My view is that Net Zero by 2050 is a dangerous idea, and I am alarmed by how it is taking hold. I plan to write several blogposts on Net Zero by 2050 over the next few weeks to explain this view. This introductory piece lays the context for that series.

First, let me provide a quick definition of Net Zero by 2050. In simplistic terms, any entity abides by the goal of Net Zero if that entity emits no more greenhouse gas (GHG) emissions into the atmosphere than it draws out of it. Net Zero by 2050 means that the year 2050 is the target for achieving that emissions “balance”.  

That sounds straight forward, but it isn’t.

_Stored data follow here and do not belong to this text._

(* ===== verification/BatchStore.v ===== *)
(** * The transaction of a batch

    What [BatchRecvPacket_store] and its siblings leave in the database: on success
    the rows of the unmarked transfers carry the transaction and nothing else of
    them changed, one PENDING submission was inserted if there is any such transfer,
    and it is mapped to exactly those transfers; on failure the tables are as
    before, unless a COMMIT that failed was applied. *)

From S2P Require Import Prelude Db Transfer Config World Logic Processors ProcessorSpecs BatchProcessors.
From S2P Require Import BatchSpecs Middleware Pipeline Dispatcher System Trace TestWorld.

(** The rows the keys select are rewritten by [f], at some time; the others stay. *)
Definition rows_set (f : Z -> db.Ibcv2Transfer -> db.Ibcv2Transfer) (ks : list db.PacketKey)
    (m m' : gmap Z db.Ibcv2Transfer) : Prop :=
  forall i, match m !! i, m' !! i with
            | Some r, Some r' =>
                if bool_decide (db.row_key r ∈ ks) then exists now, r' = f now r else r' = r
            | None, None => True
            | _, _ => False
            end.

(** The submission of a delivered transaction. *)
Definition new_submission (sid : Z) (tx : BridgeTx) (chainID : string)
    (ty : db.Ibcv2RelayerTxSubmissionType) : db.Ibcv2RelayerTxSubmission :=
  db.mkTxSubmission sid (Hash tx) chainID ty (RelayerAddress tx) (Some (pg_timestamp (Timestamp tx)))
    None None None db.Ibcv2RelayerTxSubmissionStatusPENDING None.

(** What a stored batch adds to the tables. *)
Definition stored (f : Z -> db.Ibcv2Transfer -> db.Ibcv2Transfer) (tx : BridgeTx) (chainID : string)
    (ty : db.Ibcv2RelayerTxSubmissionType) (ts : list IBCV2Transfer) (d d' : db.DB) : Prop :=
  rows_set f (packet_key <$> relayed ts) (db.ibcv2_transfers d) (db.ibcv2_transfers d') /\
  db.ibcv2_relay_requests d' = db.ibcv2_relay_requests d /\
  if bool_decide (relayed ts = [])
  then db.ibcv2_relayer_tx_submissions d' = db.ibcv2_relayer_tx_submissions d /\
       db.ibcv2_transfer_tx_submissions d' = db.ibcv2_transfer_tx_submissions d
  else exists sid, db.ibcv2_relayer_tx_submissions_id_seq d < sid /\
       db.ibcv2_relayer_tx_submissions d' =
         <[sid := new_submission sid tx chainID ty]> (db.ibcv2_relayer_tx_submissions d) /\
       db.ibcv2_transfer_tx_submissions d' =
         list_to_set ((fun t => (ID t, sid)) <$> relayed ts) ∪ db.ibcv2_transfer_tx_submissions d.

(** The outcome of storing a batch. *)
Definition store_result {W} `{Env W} (f : Z -> db.Ibcv2Transfer -> db.Ibcv2Transfer) (tx : BridgeTx)
    (chainID : string) (ty : db.Ibcv2RelayerTxSubmissionType) (ts : list IBCV2Transfer) (d : db.DB)
    (r : res unit) (s' : Sys W) : Prop :=
  match r with
  | Ok _ => stored f tx chainID ty ts d (tables s')
  | Fail _ => same_rows d (tables s') \/
              stored f tx chainID ty ts d (tables s') /\
              exists w e, tx_commit w = (CommitFailed e true, world s')
  | Panic => False
  end.

Section Exact.
Context {W : Type} {E : Env W}.
Context (f : Z -> db.Ibcv2Transfer -> db.Ibcv2Transfer).
Context (f_key : forall now r, db.row_key (f now r) = db.row_key r).
Context (f_absorb : forall n1 n2 r, f n2 (f n1 r) = f n2 r).

Lemma rows_set_refl m : rows_set f [] m m.
Proof. intros i. destruct (m !! i); [|done]. by rewrite bool_decide_false by apply not_elem_of_nil. Qed.

Lemma rows_set_cons k ks now d m' :
  rows_set f ks (db.ibcv2_transfers (db.update_where k (f now) d)) m' ->
  rows_set f (k :: ks) (db.ibcv2_transfers d) m'.
Proof.
  intros H i. specialize (H i). rewrite db.lookup_update_where in H.
  destruct (db.ibcv2_transfers d !! i) as [r|]; cbn in H; [|exact H].
  destruct (m' !! i) as [r'|]; [|done].
  destruct (decide (db.row_key r = k)) as [Hk|Hk].
  - rewrite (bool_decide_true (db.row_key r = k)) in H by done. rewrite f_key in H.
    rewrite (bool_decide_true (_ ∈ k :: ks)) by (rewrite Hk; left).
    case_bool_decide; [destruct H as [n ->]; exists n; by rewrite f_absorb | eauto].
  - rewrite (bool_decide_false (db.row_key r = k)) in H by done.
    assert (Hiff : db.row_key r ∈ k :: ks <-> db.row_key r ∈ ks) by (rewrite elem_of_cons; tauto).
    by rewrite (bool_decide_ext _ _ Hiff).
Qed.

Lemma update_rows_exact msg ts s :
  wp (update_rows f msg ts) (fun r s' =>
    match r with
    | Ok _ => rows_set f (packet_key <$> relayed ts) (db.ibcv2_transfers (tables s)) (db.ibcv2_transfers (tables s')) /\
              same_others (tables s) (tables s') /\
              db.ibcv2_relayer_tx_submissions_id_seq (tables s') = db.ibcv2_relayer_tx_submissions_id_seq (tables s)
    | Fail _ => True
    | Panic => False
    end) s.
Proof.
  revert s. induction ts as [|t ts IH]; intros s; [apply wp_ret; split; [apply rows_set_refl | done]|].
  change (update_rows f msg (t :: ts)) with
    ((if errored t then ret tt else wrap msg (sql (upd f (packet_key t)))) ;; update_rows f msg ts).
  unfold relayed. destruct (errored t) eqn:Et.
  - rewrite filter_cons_False by (rewrite Et; done). apply wp_bind, wp_ret, IH.
  - rewrite filter_cons_True by done. apply wp_bind, wp_wrap, wp_update; [done|].
    intros now w Hexec. eapply wp_mono; [|apply IH]. intros [[]|e|] s' H; [|done..].
    cbn [tables] in H. destruct H as (H1 & H2 & H3). split; [eapply rows_set_cons; exact H1 | done].
Qed.

Lemma mappings_exact sid ts s :
  wp (insertTransferTxSubmissionMappings sid ts) (fun r s' =>
    match r with
    | Ok _ => tables s' = (tables s) <| db.ibcv2_transfer_tx_submissions :=
        list_to_set ((fun t => (ID t, sid)) <$> relayed ts) ∪ db.ibcv2_transfer_tx_submissions (tables s) |>
    | Fail _ => True
    | Panic => False
    end) s.
Proof.
  unfold insertTransferTxSubmissionMappings. revert s. induction ts as [|t ts IH]; intros s; cbn [for_each].
  { apply wp_ret. destruct s as [w d tr]; destruct d; cbn. f_equal. set_solver. }
  unfold relayed. apply wp_bind. destruct (errored t) eqn:Et.
  { rewrite filter_cons_False by (rewrite Et; done). apply wp_ret, IH. }
  rewrite filter_cons_True by done. case_bool_decide; [done|].
  apply wp_wrap, wp_sql; [done|]. intros now w r d Hexec Hq.
  assert (Hd : r = inr tt -> d = (tables s) <| db.ibcv2_transfer_tx_submissions :=
     {[ (ID t, sid) ]} ∪ db.ibcv2_transfer_tx_submissions (tables s) |>).
  { intros ->. unfold db.InsertIBCV2TransferTxSubmission in Hq. case_bool_decide as Hin.
    - injection Hq as <-. destruct (tables s); cbn in *. f_equal. unfold GetID in Hin. set_solver.
    - destruct (db.ibcv2_transfers (tables s) !! GetID t), (db.ibcv2_relayer_tx_submissions (tables s) !! sid);
        [by injection Hq as <- | done..]. }
  destruct r as [e|[]]; [done|]. rewrite (Hd eq_refl).
  eapply wp_mono; [|apply IH]. intros [[]|e|] s' H'; [|done..]. rewrite H'. cbn.
  unfold relayed. f_equal. set_solver.
Qed.

Lemma store_exact msg0 msg1 msg2 msg3 ts tx chainID ty s :
  wp (store f msg0 msg1 msg2 msg3
        (db.InsertIBCV2RelayerTxSubmission (Hash tx) chainID ty (RelayerAddress tx)
           (Some (Timestamp tx)) db.Ibcv2RelayerTxSubmissionStatusPENDING) ts)
    (store_result f tx chainID ty ts (tables s)) s.
Proof.
  unfold store. apply wp_wrap, wp_ExecTx; [by left|]. intros u w Hb.
  assert (Hroll : forall d, same_rows (tables s) (rolled_back (tables s) d)) by done.
  assert (Hcommit : forall s1, stored f tx chainID ty ts (tables s) (tables s1) ->
    forall c w2, tx_commit (world s1) = (c, w2) ->
    match c with
    | Committed => stored f tx chainID ty ts (tables s) (tables s1)
    | CommitFailed e applied =>
        let d := if applied then tables s1 else rolled_back (tables s) (tables s1) in
        same_rows (tables s) d \/
        stored f tx chainID ty ts (tables s) d /\ exists w e, tx_commit w = (CommitFailed e true, w2)
    end).
  { intros s1 H1 [|e []] w2 Hc; cbn; [done | right; eauto | by left]. }
  apply wp_bind. eapply wp_mono; [|apply update_rows_exact].
  intros [[]|e|] s1 H1; cbn beta iota; [|intros; left; apply Hroll|done].
  cbn [tables] in H1. destruct H1 as (H1 & (H2 & H3 & H4) & H5).
  destruct (decide (relayed ts = [])) as [Hr|Hr].
  { rewrite bool_decide_true by (change (length (relayed ts) = 0%nat); by rewrite Hr).
    apply wp_ret. apply Hcommit. split; [done|]. split; [done|]. by rewrite bool_decide_true. }
  rewrite bool_decide_false by (intros ?%nil_length_inv; done).
  apply wp_bind, wp_wrap, wp_sql; [intros; left; apply Hroll|].
  intros now w1 r d Hexec Hq. destruct r as [e|sid]; [intros; left; apply Hroll|].
  assert (Hins : sid = db.ibcv2_relayer_tx_submissions_id_seq (tables s) + 1 /\
    d = (tables s1) <| db.ibcv2_relayer_tx_submissions_id_seq := sid |>
                    <| db.ibcv2_relayer_tx_submissions :=
                         <[sid := new_submission sid tx chainID ty]> (db.ibcv2_relayer_tx_submissions (tables s)) |>).
  { unfold db.InsertIBCV2RelayerTxSubmission in Hq. destruct (db.nextval _) as [id|] eqn:En; [|done].
    case_bool_decide; [done|]. injection Hq as <- <-. apply db.nextval_Some in En as [-> _].
    rewrite H5. split; [done|]. cbn. by rewrite H3. }
  destruct Hins as [-> ->]. apply wp_wrap. eapply wp_mono; [|apply mappings_exact].
  intros [[]|e|] s2 H6; cbn beta iota; [|intros; left; apply Hroll|done].
  cbn [tables] in H6. apply Hcommit. rewrite H6. split; [done|]. split; [done|].
  rewrite bool_decide_false by done. cbn.
  eexists. split; [|split; [reflexivity|]]; [lia | by rewrite H4].
Qed.

End Exact.

(** What the updates of the three processors make of a row. *)
Definition recv_row (tx : BridgeTx) (now : Z) (r : db.Ibcv2Transfer) : db.Ibcv2Transfer :=
  r <| db.UpdatedAt := Some now |> <| db.RecvTxHash := Some (Hash tx) |>
    <| db.RecvTxTime := Some (pg_timestamp (Timestamp tx)) |>
    <| db.RecvTxRelayerAddress := Some (RelayerAddress tx) |>.
Definition ack_row (tx : BridgeTx) (now : Z) (r : db.Ibcv2Transfer) : db.Ibcv2Transfer :=
  r <| db.UpdatedAt := Some now |> <| db.AckTxHash := Some (Hash tx) |>
    <| db.AckTxTime := Some (pg_timestamp (Timestamp tx)) |>
    <| db.AckTxRelayerAddress := Some (RelayerAddress tx) |>.
Definition timeout_row (tx : BridgeTx) (now : Z) (r : db.Ibcv2Transfer) : db.Ibcv2Transfer :=
  r <| db.UpdatedAt := Some now |> <| db.TimeoutTxHash := Some (Hash tx) |>
    <| db.TimeoutTxTime := Some (pg_timestamp (Timestamp tx)) |>
    <| db.TimeoutTxRelayerAddress := Some (RelayerAddress tx) |>.

Section Stores.
Context {W : Type} {E : Env W}.

Lemma batch_recv_store_exact c tx ts (s : Sys W) :
  wp (BatchRecvPacket_store c tx ts)
    (store_result (recv_row tx) tx (destinationChainID c) db.Ibcv2RelayerTxSubmissionTypeRECVPACKET ts
       (tables s)) s.
Proof. by apply store_exact. Qed.
Lemma batch_ack_store_exact c tx ts (s : Sys W) :
  wp (BatchAckPacket_store c tx ts)
    (store_result (ack_row tx) tx (sourceChainID c) db.Ibcv2RelayerTxSubmissionTypeACKPACKET ts
       (tables s)) s.
Proof. by apply store_exact. Qed.
Lemma batch_timeout_store_exact c tx ts (s : Sys W) :
  wp (BatchTimeoutPacket_store c tx ts)
    (store_result (timeout_row tx) tx (sourceChainID c) db.Ibcv2RelayerTxSubmissionTypeTIMEOUTPACKET ts
       (tables s)) s.
Proof. by apply store_exact. Qed.

(** C8: the transaction of a batch is atomic.  If it returns no error, the rows of the
    unmarked transfers, and only those, carry the transaction that was sent (in the
    recv columns for a recv batch, the ack columns for an ack batch, the timeout
    columns for a timeout batch), and if there is any such transfer one PENDING
    submission of it, on the chain it was sent to, was inserted under a fresh id and
    mapped to exactly those transfers; if it returns an error, every table has the
    rows it had, unless the COMMIT that failed was applied. *)
Theorem batch_stores_atomic c tx ts (s : Sys W) :
  wp (BatchRecvPacket_store c tx ts)
    (store_result (recv_row tx) tx (destinationChainID c) db.Ibcv2RelayerTxSubmissionTypeRECVPACKET ts
       (tables s)) s /\
  wp (BatchAckPacket_store c tx ts)
    (store_result (ack_row tx) tx (sourceChainID c) db.Ibcv2RelayerTxSubmissionTypeACKPACKET ts
       (tables s)) s /\
  wp (BatchTimeoutPacket_store c tx ts)
    (store_result (timeout_row tx) tx (sourceChainID c) db.Ibcv2RelayerTxSubmissionTypeTIMEOUTPACKET ts
       (tables s)) s.
Proof. split_and!; [apply batch_recv_store_exact | apply batch_ack_store_exact | apply batch_timeout_store_exact]. Qed.

End Stores.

Is the starting assumption – that we can achieve this kind of balance – a fair one given the earth’s complexity? 

Is the fact that CO2 levels have been significantly higher in the past (before industrialization) not a consideration? The earth has seen higher and lower levels of CO2 before there was any significant human activity. So why should we assume that a “balance,” as we define it, is necessary?

And how do we assure that balance when there are all kinds of things we can’t control – like emissions from natural events like volcanoes, or windstorms? 

What about the fact that the science on emissions is changing?

How do we factor these things in?

And if we do commit to this kind of balance, what measure of government control does this represent? What will the cost of that control be? Should we not have some sense of that before we commit to it?

These are just some of the many questions that come to mind when discussing the idea of Net Zero by 2050. But it is really hard to get answers to these questions. More often than not what you do get is some version of “the sky is falling”. Politicians, business leaders, environmentalists say things like “we have to act now” or “time is running out” or “our future depends on it”.  But people have been using that kind of rhetoric about the environment for decades, and yet by virtually every environmental measure things are getting better

But no matter. Net Zero by 2050 is the latest version of the environmental scare tactic of forcing consumers to accept things like Trudeau’s carbon taxes, or green energy plans, or any other policy madness that really means expanding government control, enriching special interests, and hurting consumers.

We at Canadians for Affordable Energy find this really alarming: we think Net Zero by 2050 will definitely mean one thing: less affordable energy for Canadians.

Over a series of posts, we want to shed some more light on Net Zero by 2050.